** What to work on **
For the entries below, the expected answer is the line with "new_path : string -> option string;", the line with "Definition AddDir (n", and every line between them, exactly as written, and nothing more.

** Data to examine **

(** C8. A grant is honoured only whole: when a link request with a grant is
    resolved, the token opened for the caller's own session at this moment, names
    this very link, allows the operation its path asks for and is no bundle
    request; the state was reachable and no guard stands on its asset or file;
    and the decision is the grant's, for the grant's file. *)
Theorem grant_honoured_whole e r link d :
  grant_resolve e r link = Ok d ->
  exists v value claims db,
    mediaGrants e = Some v /\ Url.Lookup (r_Query r) "grant" = [value] /\
    Grant.Open (codec v) value (mediaGrantToken r) (now e) = Ok claims /\
    Itoa (Grant.LinkID claims) = link /\
    Grant.Allows claims (grant_operation (r_Path r)) = true /\
    HasSuffix (r_Path r) "/bundle" = false /\
    redis e = Ok db /\ GrantState.Check (state_prefix v) claims db = None /\
    default "" (db !! GrantState.guard_key (state_prefix v) (FileResource (SourceCID d))) = "" /\
    Managed d = true /\ Mode d = Grant.Mode claims /\ SourceCID d = Grant.SourceCID claims /\
    SourceIsVideo d = Grant.Video claims.
Proof.
  unfold grant_resolve. destruct (mediaGrants e) as [v|]; [|done].
  destruct (Url.Lookup _ _) as [|value [|? ?]] eqn:HL; [done| |done].
  case_bool_decide; [done|]. destruct (Grant.Open _ _ _ _) as [claims|] eqn:HO; [|done].
  case_bool_decide as Hlink; [done|]. go_if Hop. go_bools.
  destruct (check_state e v claims) eqn:HC; [done|]. intros [= <-].
  unfold check_state in HC. destruct (redis e) as [db|] eqn:Hdb; [|done].
  destruct (GrantState.Check _ _ _) as [[]|] eqn:HK; try done.
  exists v, value, claims, db. split_and!; try done.
  apply GrantState.Check_None in HK as [_ HR]. eapply HR. right. left.
Qed.

End access.
(** ** Witnesses

    A storage with one video: its master, one variant playlist, and its segments. *)
Module Toy.
#[local] Existing Instance Grant.Toy.crypto.
#[local] Existing Instance Cid.Toy.cidlib.
#[local] Existing Instance Playlist.Toy.authority.

#[local] Instance crops : Crops := {|
  deliveryCrop := string;
  parseDeliveryCrop s := if bool_decide (s = "") then None else Some s;
  crop_key s := s
|}.

Definition cidS : string := "QmYwAPJzv5CZsnA625s3Xf2nemtYgPpHdWEz79ojWKPbdS".

#[local] Instance storage : Storage := {|
  ClusterTryFetch c :=
    if bool_decide (c = cidS) then Some (mkReader Playlist.Toy.master_sample false)
    else if bool_decide (c = Playlist.Toy.cidC) then Some (mkReader Playlist.Toy.variant_sample false)
    else Some (mkReader c false);
  ClusterTryFetchPath _ _ := None
|}.

Definition video_row (mode cid : string) : list (string * json) :=
  [("delivery_mode", JObject [("value", JString mode)]); ("storage_uri", JString ("video://" +:+ cid))].

(** The policy answers links with the poster's file and searches with the video. *)
Definition policy (mode : string) (q : policyRequest) : policyReply :=
  if Contains (e_path (pr_url q)) "/view/id/" then PRows [] (Some (video_row mode Playlist.Toy.cidA))
  else PRows [video_row mode cidS] None.

Definition resolver : mediaAccessResolver :=
  mkResolver (mkEndpoint "http://api" "/media" []) (mkEndpoint "http://api" "/links" []).

Definition grant_db : GrantState.db :=
  list_to_map [(GrantState.epoch_key "p:", "e");
               (GrantState.version_key "p:" (GrantState.AssetResource 9), "av");
               (GrantState.version_key "p:" (FileResource "QmVideo"), "fv")].

Definition env : Env := {|
  unpinStore := UnpinStore.mkStore ∅ ∅ UnpinStore.FMissing;
  mediaAccess := Some resolver; allowUnmanaged := false; mediaURL := "http://api/media";
  mediaLinkURL := "";
  mediaGrants := Some (mkVerifier Grant.Toy.codec "p:");
  redis := Ok grant_db; now := 1100 |}.

Definition request (path : string) (q : Url.Values) : Request :=
  mkRequest "GET" path q {[ "Authorization" := "Bearer " +:+ Grant.Toy.token ]} ∅ "user".

Lemma policy_strictest_mode_witness :
  exists d, read_reply (PRows [video_row "blur_faces" cidS; video_row "blur" "x"] None) = Ok d /\
    severity (Mode d) = Some 2%nat /\ SourceCID d = cidS.
Proof.
  destruct (policy_strictest_mode [video_row "blur_faces" cidS; video_row "blur" "x"] None) as [HS _].
  destruct (HS ltac:(discriminate)) as (d & Hr & _ & Hs & Hc). exists d. split; [exact Hr|].
  split; [exact Hs|exact Hc].
Defined.

Lemma decision_bound_to_resource_witness :
  let r := request ("/stream/segment/" +:+ Playlist.Toy.cidB +:+ ".m4s") [] in
  exists d, resolveMediaDelivery (policy "original") env r Playlist.Toy.cidB = Ok d /\
    Mode d <> mediaDeliveryDeny.
Proof.
  intros r. exists (mkDecision "original" true cidS true "" ""). split; [by_vm|].
  apply (decision_bound_to_resource (policy "original") env r Playlist.Toy.cidB); by_vm.
Defined.

Lemma link_speaks_for_its_file_witness :
  let s := request ("/file/" +:+ cidS) [("media_link", ["7"])] in
  let d := mkDecision "blur" true cidS true "" "" in
  Resolve (policy "blur") (Some resolver) (Some s) cidS = Ok d /\
  (SourceCID d = cidS \/ resolve (policy "blur") (Some resolver) (Some (strip_link s)) cidS "" = Ok d).
Proof.
  intros s d. split; [by_vm|].
  apply (link_speaks_for_its_file (policy "blur") (Some resolver) s cidS d);
    [by_vm|by_vm|discriminate|vm_compute; discriminate].
Defined.

Lemma grant_honoured_whole_witness :
  let r := request "/stream/link/7/master.m3u8" [("grant", [Grant.Toy.grant])] in
  exists d, grant_resolve env r "7" = Ok d /\ SourceCID d = "QmVideo" /\ Managed d = true.
Proof.
  intros r. eexists (mkDecision "original" true "QmVideo" true "" "").
  assert (HG : grant_resolve env r "7" = Ok (mkDecision "original" true "QmVideo" true "" "")) by by_vm.
  split; [exact HG|]. split; [reflexivity|].
  destruct (grant_honoured_whole env r "7" _ HG)
    as (v & value & claims & db & _ & _ & _ & _ & _ & _ & _ & _ & _ & HM & _). exact HM.
Defined.
End Toy.
End MediaAccess.
(** What a node answers.  [node] is everything its answers depend on: its
    contents, the network and the request contexts.  [Cat] and [CatPath] answers
    are readers, left abstract as their contents. *)
Class Kubo := {
  node : Type;
  new_path : string -> option string;
  add_file : node -> string -> node * result string string;
  add_dir : node -> gmap string string -> node * result string string;
  pin_is : node -> string -> node * result string bool;
  pin_add : node -> string -> node * option string;
  pin_rm : node -> string -> node * option string;
  send_cat : node -> string -> node * result string string;
  unixfs_get : node -> string -> node * result string unixfs;
  cid_parse : string -> option string;
  dag_get : node -> string -> node * result string (list Z * result string Z);
  (** the node has a pin of the path itself *)
  root_pin : node -> string -> Prop;
  (** the node keeps the content: it has a pin of it or of a tree around it *)
  held : node -> string -> Prop
}.

(** What the RPC interface documents of pins: adding with [Pin(true)] and
    [Pin().Add] leave a pin of the path, [Pin().Rm] removes it, and [IsPinned]
    tells whether the content is kept by any pin. *)
Class KuboLaws `{Kubo} := {
  root_held n q : root_pin n q -> held n q;
  add_file_pins n p n' c : add_file n p = (n', Ok c) ->
    exists q, new_path ("/ipfs/" +:+ c) = Some q /\ root_pin n' q;
  add_dir_pins n p n' c : add_dir n p = (n', Ok c) ->
    exists q, new_path ("/ipfs/" +:+ c) = Some q /\ root_pin n' q;
  pin_is_sound n q n' b : pin_is n q = (n', Ok b) -> (b = true <-> held n' q);
  pin_add_pins n q n' : pin_add n q = (n', None) -> root_pin n' q;
  pin_rm_unpins n q n' : pin_rm n q = (n', None) -> ~ root_pin n' q
}.

Section cluster.
Context `{Kubo}.

(** ** One node ([client.go]) *)

Record AddResult := mkAddResult { CID : string; Name : string }.
Record StatResult := mkStatResult { s_CID : string; Size : Z }.

Definition parsePath (cidStr : string) : option string := new_path ("/ipfs/" +:+ cidStr).

Definition Add (n : node) (filename payload : string) : node * result string AddResult :=
  match add_file n payload with
  | (n', Err e) => (n', Err ("ipfs add failed: " +:+ e))
  | (n', Ok c) => (n', Ok (mkAddResult c filename))
  end.

Definition AddDir (n : node) (files : gmap string string) : node * result string AddResult :=
  match add_dir n files with
  | (n', Err e) => (n', Err ("ipfs add dir failed: " +:+ e))
  | (n', Ok c) => (n', Ok (mkAddResult c ""))
  end.

(** The attempts from the [attempt]-th on, until one succeeds; the sleeps
    between them are not modelled. *)
Fixpoint attempts (f : node -> node * option string) (left : nat) (lastErr : string) (n : node)
  : node * option string :=
  match left with
  | O => (n, Some lastErr)
  | S k =>
      match f n with
      | (n', None) => (n', None)
      | (n', Some e) => attempts f k e n'
      end
  end.

Definition Pin (n : node) (cidStr : string) (retries : Z) : node * option string :=
  match parsePath cidStr with
  | None => (n, Some "invalid CID")
  | Some p =>
      match pin_is n p with
      | (n', Ok true) => (n', None)
      | (n', _) => attempts (fun n => pin_add n p) (Z.to_nat retries) "" n'
      end
  end.

Definition Unpin (n : node) (cidStr : string) : node * option string :=
  match parsePath cidStr with
  | None => (n, Some "invalid CID")
  | Some p => pin_rm n p
  end.

Definition Cat (n : node) (cidStr : string) : node * result string string :=
  match parsePath cidStr with
  | None => (n, Err "invalid CID")
  | Some p => send_cat n p
  end.

Definition CatPath (n : node) (cidStr filePath : string) : node * result string string :=
  match new_path ("/ipfs/" +:+ cidStr +:+ "/" +:+ filePath) with
  | None => (n, Err "invalid IPFS path")
  | Some p => send_cat n p
  end.

(** A directory stops at the first entry that fails; an iterator error that
    mentions EOF is its normal end. *)
Fixpoint drainUnixFS (f : unixfs) : option string :=
  match f with
  | UFile e => e
  | UDir entries err =>
      match (fix drain (l : list unixfs) : option string :=
               match l with
               | [] => None
               | x :: l' => match drainUnixFS x with Some e => Some e | None => drain l' end
               end) entries with
      | Some e => Some e
      | None => match err with
                | Some e => if Contains e "EOF" then None else Some e
                | None => None
                end
      end
  | UOther => Some "unsupported UnixFS node"
  end.

Definition Fetch (n : node) (cidStr : string) : node * option string :=
  match parsePath cidStr with
  | None => (n, Some "invalid CID")
  | Some p =>
      match unixfs_get n p with
      | (n', Err e) => (n', Some ("ipfs get failed: " +:+ e))
      | (n', Ok f) => (n', drainUnixFS f)
      end
  end.

(** The links' sizes are added in [uint64]. *)
Definition total_size (links : list Z) : Z := foldl (fun t s => uint64 (t + s)) 0 links.

Definition cumulativeSize (n : node) (cid : string) : node * result string Z :=
  match dag_get n cid with
  | (n', Err e) => (n', Err e)
  | (n', Ok (links, own)) =>
      (n', if (length links =? 0)%nat then own else Ok (total_size links))
  end.
Lemma delete_cuts_off_witness :
  let r := mkRequest "DELETE" ("/file/" +:+ photo) [] ∅ ∅ "api-key" in
  let res := HandleDelete MediaAccess.Toy.env (Some "0123456789abcdef") 5 UnpinStore.Written r in
  w_Status res.2 = 200 /\ res.1.2 = [photo] /\ UnpinStore.Has photo (unpinStore res.1.1) = true.
Proof.
  intros r res. pose proof (delete_cuts_off MediaAccess.Toy.env (Some "0123456789abcdef") 5
    UnpinStore.Written r) as HD. fold res in HD.
  assert (HS : w_Status res.2 = 200) by by_vm.
  destruct res as [[e' asked] resp]. destruct HD as [_ HD].
  destruct (HD HS) as (_ & _ & Ha & Hh & _). split; [exact HS|].
  assert (HA : asked = [photo]) by (rewrite Ha; by_vm).
  split; [exact HA|]. apply Hh. left. rewrite HA. apply list_elem_of_here.
Defined.

Lemma preview_drawn_once_witness :
  let res := @ensureConfiguredPreview _ _ _ (storage "a face") server photo manifest "fit_480" "blur"
               None world in
  res.2 = Ok "Qm:small blurred" /\
  @ensureConfiguredPreview _ _ _ (storage "gone") server photo manifest "fit_480" "blur" None res.1 =
    (res.1, Ok "Qm:small blurred").
Proof.
  intros res. assert (HR : res.2 = Ok "Qm:small blurred") by by_vm. split; [exact HR|].
  apply (preview_drawn_once (storage "a face") (storage "gone") server server photo manifest
    "fit_480" "blur" None world); [|discriminate|reflexivity|reflexivity].
  rewrite <- HR. apply surjective_pairing.
Defined.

** Task response **
  new_path : string -> option string;
  add_file : node -> string -> node * result string string;
  add_dir : node -> gmap string string -> node * result string string;
  pin_is : node -> string -> node * result string bool;
  pin_add : node -> string -> node * option string;
  pin_rm : node -> string -> node * option string;
  send_cat : node -> string -> node * result string string;
  unixfs_get : node -> string -> node * result string unixfs;
  cid_parse : string -> option string;
  dag_get : node -> string -> node * result string (list Z * result string Z);
  (** the node has a pin of the path itself *)
  root_pin : node -> string -> Prop;
  (** the node keeps the content: it has a pin of it or of a tree around it *)
  held : node -> string -> Prop
}.

(** What the RPC interface documents of pins: adding with [Pin(true)] and
    [Pin().Add] leave a pin of the path, [Pin().Rm] removes it, and [IsPinned]
    tells whether the content is kept by any pin. *)
Class KuboLaws `{Kubo} := {
  root_held n q : root_pin n q -> held n q;
  add_file_pins n p n' c : add_file n p = (n', Ok c) ->
    exists q, new_path ("/ipfs/" +:+ c) = Some q /\ root_pin n' q;
  add_dir_pins n p n' c : add_dir n p = (n', Ok c) ->
    exists q, new_path ("/ipfs/" +:+ c) = Some q /\ root_pin n' q;
  pin_is_sound n q n' b : pin_is n q = (n', Ok b) -> (b = true <-> held n' q);
  pin_add_pins n q n' : pin_add n q = (n', None) -> root_pin n' q;
  pin_rm_unpins n q n' : pin_rm n q = (n', None) -> ~ root_pin n' q
}.

Section cluster.
Context `{Kubo}.

(** ** One node ([client.go]) *)

Record AddResult := mkAddResult { CID : string; Name : string }.
Record StatResult := mkStatResult { s_CID : string; Size : Z }.

Definition parsePath (cidStr : string) : option string := new_path ("/ipfs/" +:+ cidStr).

Definition Add (n : node) (filename payload : string) : node * result string AddResult :=
  match add_file n payload with
  | (n', Err e) => (n', Err ("ipfs add failed: " +:+ e))
  | (n', Ok c) => (n', Ok (mkAddResult c filename))
  end.

Definition AddDir (n : node) (files : gmap string string) : node * result string AddResult :=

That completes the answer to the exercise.